MK Dons had refused Birmingham permission to speak to Karl Robinson, and former manager Chris Hughton was reportedly interested in returning, but by the Bournemouth match, the shortlist comprised three men: Owen Coyle, most recently at Wigan Athletic, and the two candidates believed by the media to be joint favourites, Mike Phelan, former assistant to Alex Ferguson at Manchester United, and Burton Albion manager and one-time Birmingham defender Gary Rowett. Described by the Birmingham Mail as "by far the most impressive interviewee", Rowett was appointed on 27 October on a one-year rolling contract. He brought his Burton backroom team with him: Kevin Summerfield, Mark Sale and Kevin Poole, all three former Birmingham players themselves, as respectively assistant manager, first-team coach and goalkeeping coach, and appointed Darren Robinson as head of performance. Crosby and previous goalkeeping coach John Vaughan left the club, and Beale returned to a coaching role.

===November–December===
Rowett began what he called the "job that I just couldn't turn down" away at Wolverhampton Wanderers, who were level on points at the top of the table. During the week, he had the players working on "defensive shape and a bit of structure", and had brought in Charlton centre-back Michael Morrison on loan. Morrison replaced the suspended Edgar, and the team lined up with Donaldson as lone striker. Birmingham secured a goalless draw: Grounds' header was well saved, but the same player was perhaps fortunate not to concede a penalty for handball. After two minutes of the home fixture with top-of-the-table Watford, Donaldson's deflected shot produced Birmingham's first goal for more than a month; Watford soon equalised, then with five minutes left, Donaldson headed home from Cotterill's cross to secure a second home league win of the season. A goalless draw with Cardiff City featured disallowed goals for former Birmingham loanee Federico Macheda and substitute Wes Thomas, who was sent off late in the game for striking an opponent.
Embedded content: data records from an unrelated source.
(* ===== verification/EiInt.v ===== *)
(** * Integers: [encode_char.c], [encode_long.c], [encode_longlong.c],
    [encode_ulong.c], [encode_ulonglong.c] and the matching decoders

    The functions without suffix are the ones of a 64-bit build ([EI_64BIT]),
    those with suffix [_32] are the bodies compiled when [long] has 32 bits. *)
From S2P Require Import Prelude PutGet EiTypes.

(** ** Encoders *)

Definition ei_encode_char (buf : option mem) (index p : Z) : eres :=
  match buf with
  | None => EOk None (index + 2)
  | Some m =>
      let! (m, s) := put8 m index ERL_SMALL_INTEGER_EXT in
      let! (m, s) := put8 m s (Z.land p 255) in
      EOk (Some m) s
  end.

(** The macro [abs(p)] of these files on a [w]-bit signed argument. *)
Definition abs_w (w p : Z) : Z := if p <? 0 then wraps w (- p) else p.

Definition ei_encode_long_32 (buf : option mem) (index p : Z) : eres :=
  if (p <? 256) && (0 <=? p) then
    match buf with
    | None => EOk None (index + 2)
    | Some m =>
        let! (m, s) := put8 m index ERL_SMALL_INTEGER_EXT in
        let! (m, s) := put8 m s (Z.land p 255) in
        EOk (Some m) s
    end
  else if (p <=? ERL_MAX) && (ERL_MIN <=? p) then
    match buf with
    | None => EOk None (index + 5)
    | Some m =>
        let! (m, s) := put8 m index ERL_INTEGER_EXT in
        let! (m, s) := put32be m s p in
        EOk (Some m) s
    end
  else
    match buf with
    | None => EOk None (index + 7)
    | Some m =>
        let! (m, s) := put8 m index ERL_SMALL_BIG_EXT in
        let! (m, s) := put8 m s 4 in
        let! (m, s) := put8 m s (if p <? 0 then 1 else 0) in
        let! (m, s) := put32le m s (abs_w 32 p) in
        EOk (Some m) s
    end.

(** [while (up) { *s++ = up & 0xff; up >>= 8; arity++; }].  [up] has 64 bits,
    so 8 iterations empty it. *)
Fixpoint put_digits (fuel : nat) (m : mem) (s up arity : Z) : option (mem * Z * Z) :=
  if up =? 0 then Some (m, s, arity) else
  match fuel with
  | O => None
  | S fuel =>
      match store m s [Z.land up 255] with
      | None => None
      | Some m => put_digits fuel m (s + 1) (Z.shiftr up 8) (arity + 1)
      end
  end.

(** [while (up) { s++; up >>= 8; }] *)
Fixpoint skip_digits (fuel : nat) (s up : Z) : option Z :=
  if up =? 0 then Some s else
  match fuel with
  | O => None
  | S fuel => skip_digits fuel (s + 1) (Z.shiftr up 8)
  end.

(** The [ERL_SMALL_BIG_EXT] branch shared by the two 64-bit encoders. *)
Definition put_big64 (buf : option mem) (index up sign : Z) : eres :=
  match buf with
  | Some m =>
      let! (m, arityp) := put8 m index ERL_SMALL_BIG_EXT in
      let s := arityp + 1 in
      let! (m, s) := put8 m s sign in
      match put_digits 8 m s up 0 with
      | None => EOob
      | Some (m, s, arity) =>
          let! (m, _s) := put8 m arityp arity in
          EOk (Some m) s
      end
  | None =>
      match skip_digits 8 (index + 3) up with
      | None => EOob
      | Some s => EOk None s
      end
  end.

Definition ei_encode_longlong (buf : option mem) (index p : Z) : eres :=
  if (p <? 256) && (0 <=? p) then
    match buf with
    | None => EOk None (index + 2)
    | Some m =>
        let! (m, s) := put8 m index ERL_SMALL_INTEGER_EXT in
        let! (m, s) := put8 m s (Z.land p 255) in
        EOk (Some m) s
    end
  else if (p <=? ERL_MAX) && (ERL_MIN <=? p) then
    match buf with
    | None => EOk None (index + 5)
    | Some m =>
        let! (m, s) := put8 m index ERL_INTEGER_EXT in
        let! (m, s) := put32be m s p in
        EOk (Some m) s
    end
  else
    let up := wrapu 64 (abs_w 64 p) in
    put_big64 buf index up (if p <? 0 then 1 else 0).

Definition ei_encode_long (buf : option mem) (index p : Z) : eres :=
  ei_encode_longlong buf index p.

Definition ei_encode_ulong_32 (buf : option mem) (index p : Z) : eres :=
  if ERL_MAX <? p then
    match buf with
    | None => EOk None (index + 7)
    | Some m =>
        let! (m, s) := put8 m index ERL_SMALL_BIG_EXT in
        let! (m, s) := put8 m s 4 in
        let! (m, s) := put8 m s 0 in
        let! (m, s) := put32le m s p in
        EOk (Some m) s
    end
  else if (p <? 256) && (0 <=? p) then
    match buf with
    | None => EOk None (index + 2)
    | Some m =>
        let! (m, s) := put8 m index ERL_SMALL_INTEGER_EXT in
        let! (m, s) := put8 m s (Z.land p 255) in
        EOk (Some m) s
    end
  else
    match buf with
    | None => EOk None (index + 5)
    | Some m =>
        let! (m, s) := put8 m index ERL_INTEGER_EXT in
        let! (m, s) := put32be m s p in
        EOk (Some m) s
    end.

Definition ei_encode_ulonglong (buf : option mem) (index p : Z) : eres :=
  if p <? 256 then
    match buf with
    | None => EOk None (index + 2)
    | Some m =>
        let! (m, s) := put8 m index ERL_SMALL_INTEGER_EXT in
        let! (m, s) := put8 m s (Z.land p 255) in
        EOk (Some m) s
    end
  else if p <=? ERL_MAX then
    match buf with
    | None => EOk None (index + 5)
    | Some m =>
        let! (m, s) := put8 m index ERL_INTEGER_EXT in
        let! (m, s) := put32be m s p in
        EOk (Some m) s
    end
  else put_big64 buf index p 0.

Definition ei_encode_ulong (buf : option mem) (index p : Z) : eres :=
  ei_encode_ulonglong buf index p.

(** ** Decoders *)

(** [for (i = 0; i < arity; i++) if (i < w) u |= get8(s) << (i*8); else if
    (get8(s) != 0) return -1;], [n] counting the iterations left. *)
Fixpoint get_digits (w : Z) (n : nat) (m : mem) (i s u index : Z) : dres Z :=
  match n with
  | O => DOk u s
  | S n =>
      let? (b, s) := get8 m s in
      if i <? w then get_digits w n m (i + 1) s (Z.lor u (Z.shiftl b (i * 8))) index
      else if b =? 0 then get_digits w n m (i + 1) s u index
      else DErr index
  end.

(** The signed [decode_big] block; [w] is the number of bytes of the result
    type, [8*w] its width. *)
Definition decode_big_s (w : Z) (m : mem) (arity s index : Z) : dres Z :=
  let? (sign, s) := get8 m s in
  call? (u, s) := get_digits w (Z.to_nat arity) m 0 s 0 index fails j => DErr j in
  if negb (sign =? 0) then
    if 2 ^ (8 * w - 1) <? u then DErr index
    else DOk (wraps (8 * w) (- wraps (8 * w) u)) s
  else
    if 2 ^ (8 * w - 1) - 1 <? u then DErr index
    else DOk (wraps (8 * w) u) s.

(** The unsigned one. *)
Definition decode_big_u (w : Z) (m : mem) (arity s index : Z) : dres Z :=
  let? (sign, s) := get8 m s in
  if negb (sign =? 0) then DErr index
  else get_digits w (Z.to_nat arity) m 0 s 0 index.

Definition ei_decode_longlong (m : mem) (index : Z) : dres Z :=
  let? (tag, s) := get8 m index in
  if tag =? ERL_SMALL_INTEGER_EXT then
    let? (n, s) := get8 m s in DOk n s
  else if tag =? ERL_INTEGER_EXT then
    let? (n, s) := get32be m s in DOk n s
  else if tag =? ERL_SMALL_BIG_EXT then
    let? (arity, s) := get8 m s in decode_big_s 8 m arity s index
  else if tag =? ERL_LARGE_BIG_EXT then
    let? (arity, s) := get32be m s in decode_big_s 8 m arity s index
  else DErr index.

Definition ei_decode_long (m : mem) (index : Z) : dres Z := ei_decode_longlong m index.

Definition ei_decode_long_32 (m : mem) (index : Z) : dres Z :=
  let? (tag, s) := get8 m index in
  if tag =? ERL_SMALL_INTEGER_EXT then
    let? (n, s) := get8 m s in DOk n s
  else if tag =? ERL_INTEGER_EXT then
    let? (n, s) := get32be m s in DOk n s
  else if tag =? ERL_SMALL_BIG_EXT then
    let? (arity, s) := get8 m s in decode_big_s 4 m arity s index
  else if tag =? ERL_LARGE_BIG_EXT then
    let? (arity, s) := get32be m s in decode_big_s 4 m arity s index
  else DErr index.

Definition ei_decode_ulonglong (m : mem) (index : Z) : dres Z :=
  let? (tag, s) := get8 m index in
  if tag =? ERL_SMALL_INTEGER_EXT then
    let? (n, s) := get8 m s in DOk n s
  else if tag =? ERL_INTEGER_EXT then
    let? (sn, s) := get32be m s in
    if sn <? 0 then DErr index else DOk sn s
  else if tag =? ERL_SMALL_BIG_EXT then
    let? (arity, s) := get8 m s in decode_big_u 8 m arity s index
  else if tag =? ERL_LARGE_BIG_EXT then
    let? (arity, s) := get32be m s in decode_big_u 8 m arity s index
  else DErr index.

Definition ei_decode_ulong (m : mem) (index : Z) : dres Z := ei_decode_ulonglong m index.

Definition ei_decode_ulong_32 (m : mem) (index : Z) : dres Z :=
  let? (tag, s) := get8 m index in
  if tag =? ERL_SMALL_INTEGER_EXT then
    let? (n, s) := get8 m s in DOk n s
  else if tag =? ERL_INTEGER_EXT then
    let? (sn, s) := get32be m s in
    if sn <? 0 then DErr index else DOk sn s
  else if tag =? ERL_SMALL_BIG_EXT then
    let? (arity, s) := get8 m s in decode_big_u 4 m arity s index
  else if tag =? ERL_LARGE_BIG_EXT then
    let? (arity, s) := get32be m s in decode_big_u 4 m arity s index
  else DErr index.

(** The loop over the bytes 1 to [arity - 1], all of which have to be 0. *)
Fixpoint zero_bytes (n : nat) (m : mem) (s index : Z) : dres unit :=
  match n with
  | O => DOk tt s
  | S n =>
      let? (b, s) := get8 m s in
      if b =? 0 then zero_bytes n m s index else DErr index
  end.

Definition decode_big_char (m : mem) (arity s index : Z) : dres Z :=
  let? (sign, s) := get8 m s in
  if negb (sign =? 0) then DErr index else
  let? (n, s) := get8 m s in
  call? (_u, s) := zero_bytes (Z.to_nat (arity - 1)) m s index fails j => DErr j in
  DOk n s.

Definition ei_decode_char (m : mem) (index : Z) : dres Z :=
  let? (tag, s) := get8 m index in
  if tag =? ERL_SMALL_INTEGER_EXT then
    let? (n, s) := get8 m s in DOk n s
  else if tag =? ERL_INTEGER_EXT then
    let? (n, s) := get32be m s in
    if (n <? 0) || (255 <? n) then DErr index else DOk n s
  else if tag =? ERL_SMALL_BIG_EXT then
    let? (arity, s) := get8 m s in decode_big_char m arity s index
  else if tag =? ERL_LARGE_BIG_EXT then
    let? (arity, s) := get32be m s in decode_big_char m arity s index
  else DErr index.

(** ** What the encoders emit *)

(** The little-endian base-256 digits the encoding loop produces. *)
Fixpoint digit_bytes (fuel : nat) (up : Z) : list Z :=
  if up =? 0 then [] else
  match fuel with
  | O => []
  | S fuel => Z.land up 255 :: digit_bytes fuel (Z.shiftr up 8)
  end.

Lemma shiftr8_bound k up : 0 <= up < 256 ^ Z.of_nat (S k) -> 0 <= Z.shiftr up 8 < 256 ^ Z.of_nat k.
Proof.
  intros H. rewrite Z.shiftr_div_pow2 by lia.
  rewrite Nat2Z.inj_succ, Z.pow_succ_r in H by lia.
  split; [apply Z.div_pos; lia|]. apply Z.div_lt_upper_bound; lia.
Qed.

Lemma digit_bytes_val fuel up :
  0 <= up < 256 ^ Z.of_nat fuel -> le_val (digit_bytes fuel up) = up.
Proof.
  revert up. induction fuel as [|k IH]; intros up Hu.
  - cbn. destruct (Z.eqb_spec up 0); simpl; [lia|]. simpl in Hu. lia.
  - cbn [digit_bytes]. destruct (Z.eqb_spec up 0); [simpl; lia|].
    cbn [le_val]. rewrite IH by (apply shiftr8_bound, Hu).
    rewrite land_255, Z.shiftr_div_pow2 by lia. change (2 ^ 8) with 256.
    pose proof (Z.div_mod up 256). lia.
Qed.

Lemma digit_bytes_ok fuel up : bytes_ok (digit_bytes fuel up).
Proof.
  revert up. induction fuel; intros up; cbn [digit_bytes]; destruct (up =? 0);
    constructor; auto using land_255_ok.
Qed.

Lemma digit_bytes_length fuel up : (length (digit_bytes fuel up) <= fuel)%nat.
Proof.
  revert up. induction fuel as [|k IH]; intros up; cbn [digit_bytes]; destruct (up =? 0);
    cbn [length]; try lia. specialize (IH (Z.shiftr up 8)). lia.
Qed.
At Rotherham United, Rowett first picked the starting eleven which was to become his regular selection of choice: in a 4–2–3–1 formation, Randolph in goal, Caddis, Morrison, Robinson and Grounds as a flat back four, Davis and Gleeson in defensive midfield, Cotterill and Gray wide, Shinnie in the hole, and Donaldson as lone striker. Birmingham twice hit the post and missed numerous other chances before Donaldson had time to control the rebound from his saved shot and shoot more accurately for the only goal of the game, and a win that took Birmingham out of the relegation places. Rowett described it as "the most complete performance that we've had since taking over. We played with really good control and some good composure", while his opposite number Steve Evans thought "it looked like two poor teams out there".

At home to Nottingham Forest, a 20 yd curled left-footed shot from Cotterill gave Birmingham a lead equalised late in the game by Britt Assombalonga. In the last few minutes, Assombalonga deflected Morrison's header over the bar, and the referee awarded a corner, a decision confirmed by his assistant. When protests continued, the fourth official informed the referee that he had clearly seen the player use his hand to clear the ball, and the referee duly awarded a penalty and sent off the offender. Caddis converted the penalty to give Birmingham a 2–1 win. After the match, it emerged that Forest manager Stuart Pearce had also seen the handball, so accepted that the correct ruling had been made, however unusual it was for a fourth official to become involved in on-field decision-making.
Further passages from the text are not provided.